Send back the entries exactly as they were given.

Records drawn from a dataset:
= = =
Lemma link_blocks_spec fn slots : map_ok fn slots -> tables_ok fn ->
  forall n b g es h, blocks_ok fn g -> graph_inv g es -> (n + b = block_count g)%nat ->
  ends (link_blocks fn slots n b g h) h (forall c, (b <= c)%nat -> able_at fn c g)
    (fun g' => only_heads g g' /\ (forall c, (b <= c)%nat -> able_at fn c g) /\
       exists es', graph_inv g' es' /\ es' ≡ₚ mjoin (block_edges fn g <$> seq b n) ++ es /\
       forall f t, (f, t) ∈ es' <-> (f, t) ∈ es \/ ((b <= f)%nat /\ block_flow fn g f t)).
Proof.
  intros Hmap Htab. induction n as [|n IH]; intros b g es h Hok Hg Hn; cbn [link_blocks].
  - exists true, g, h. split; [done|]. split; [done|]. split; [done|]. intros _. split; [apply only_heads_refl|]. split.
    + intros c Hc blk x Hb. apply lookup_lt_Some in Hb. unfold block_count in Hn. lia.
    + exists es. split; [done|]. split; [done|]. intros f t. split; [by left|]. intros [H|(Hf & blk & i & j & Hb & _)]; [done|].
      apply lookup_lt_Some in Hb. unfold block_count in Hn. lia.
  - eapply ends_bind; [apply (link_block_spec fn slots g es b h); [done..|lia]|intros Ha; by apply Ha| |intros g1 h1 _; by exists g1].
    intros g1 h1 (Hh1 & Ha1 & es1 & Hg1 & Hpe1 & Hes1) Hgr.
    destruct (IH (S b) g1 es1 h1 (blocks_ok_heads _ _ _ Hh1 Hok) Hg1) as (ok & g2 & h2 & E & Hgr2 & Ha2 & Hp2).
    { rewrite (only_heads_count _ _ Hh1). lia. }
    exists ok, g2, h2. split; [done|]. split; [done|]. split.
    + intros Ha. apply Ha2. intros c Hc. apply (able_at_heads _ _ _ _ Hh1), Ha. lia.
    + intros ->. destruct (Hp2 eq_refl) as (Hh2 & Hab & es2 & Hg2 & Hpe2 & Hes2). split; [by eapply only_heads_trans|]. split.
      * intros c Hc. destruct (decide (c = b)) as [->|Hne]; [done|]. apply (able_at_heads _ _ _ _ Hh1), Hab. lia.
      * exists es2. split; [done|]. split.
        { rewrite Hpe2, Hpe1, app_assoc. apply Permutation_app_tail. cbn [seq fmap list_fmap mjoin list_join].
          rewrite (Permutation_app_comm (block_edges fn g b)). apply Permutation_app_tail.
          erewrite list_fmap_ext; [done|]. intros _ c _. symmetry. apply block_edges_ends. by apply heads_ends. }
        intros f t. rewrite Hes2, Hes1, <- (block_flow_heads _ _ _ _ _ Hh1). split.
        -- intros [[H|(-> & H)]|(Hf & H)]; [by left|right; split; [lia|done]..].
        -- intros [H|(Hf & H)]; [by left; left|]. destruct (decide (f = b)) as [->|]; [left; right; done|right; split; [lia|done]].
Qed.

Lemma not_ending_targets x : mir_cfg_ends_block x = false -> branch_targets x = Ret (Some ([], true)).
Proof. unfold mir_cfg_ends_block, branch_targets. by destruct (op x). Qed.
= = =
**Task result:**
Lemma link_blocks_spec fn slots : map_ok fn slots -> tables_ok fn ->
  forall n b g es h, blocks_ok fn g -> graph_inv g es -> (n + b = block_count g)%nat ->
  ends (link_blocks fn slots n b g h) h (forall c, (b <= c)%nat -> able_at fn c g)
    (fun g' => only_heads g g' /\ (forall c, (b <= c)%nat -> able_at fn c g) /\
       exists es', graph_inv g' es' /\ es' ≡ₚ mjoin (block_edges fn g <$> seq b n) ++ es /\
       forall f t, (f, t) ∈ es' <-> (f, t) ∈ es \/ ((b <= f)%nat /\ block_flow fn g f t)).
Proof.
  intros Hmap Htab. induction n as [|n IH]; intros b g es h Hok Hg Hn; cbn [link_blocks].
  - exists true, g, h. split; [done|]. split; [done|]. split; [done|]. intros _. split; [apply only_heads_refl|]. split.
    + intros c Hc blk x Hb. apply lookup_lt_Some in Hb. unfold block_count in Hn. lia.
    + exists es. split; [done|]. split; [done|]. intros f t. split; [by left|]. intros [H|(Hf & blk & i & j & Hb & _)]; [done|].
      apply lookup_lt_Some in Hb. unfold block_count in Hn. lia.
  - eapply ends_bind; [apply (link_block_spec fn slots g es b h); [done..|lia]|intros Ha; by apply Ha| |intros g1 h1 _; by exists g1].
    intros g1 h1 (Hh1 & Ha1 & es1 & Hg1 & Hpe1 & Hes1) Hgr.
    destruct (IH (S b) g1 es1 h1 (blocks_ok_heads _ _ _ Hh1 Hok) Hg1) as (ok & g2 & h2 & E & Hgr2 & Ha2 & Hp2).
    { rewrite (only_heads_count _ _ Hh1). lia. }
    exists ok, g2, h2. split; [done|]. split; [done|]. split.
    + intros Ha. apply Ha2. intros c Hc. apply (able_at_heads _ _ _ _ Hh1), Ha. lia.
    + intros ->. destruct (Hp2 eq_refl) as (Hh2 & Hab & es2 & Hg2 & Hpe2 & Hes2). split; [by eapply only_heads_trans|]. split.
      * intros c Hc. destruct (decide (c = b)) as [->|Hne]; [done|]. apply (able_at_heads _ _ _ _ Hh1), Hab. lia.
      * exists es2. split; [done|]. split.
        { rewrite Hpe2, Hpe1, app_assoc. apply Permutation_app_tail. cbn [seq fmap list_fmap mjoin list_join].
          rewrite (Permutation_app_comm (block_edges fn g b)). apply Permutation_app_tail.
          erewrite list_fmap_ext; [done|]. intros _ c _. symmetry. apply block_edges_ends. by apply heads_ends. }
        intros f t. rewrite Hes2, Hes1, <- (block_flow_heads _ _ _ _ _ Hh1). split.
        -- intros [[H|(-> & H)]|(Hf & H)]; [by left|right; split; [lia|done]..].
        -- intros [H|(Hf & H)]; [by left; left|]. destruct (decide (f = b)) as [->|]; [left; right; done|right; split; [lia|done]].
Qed.

Lemma not_ending_targets x : mir_cfg_ends_block x = false -> branch_targets x = Ret (Some ([], true)).
Proof. unfold mir_cfg_ends_block, branch_targets. by destruct (op x). Qed.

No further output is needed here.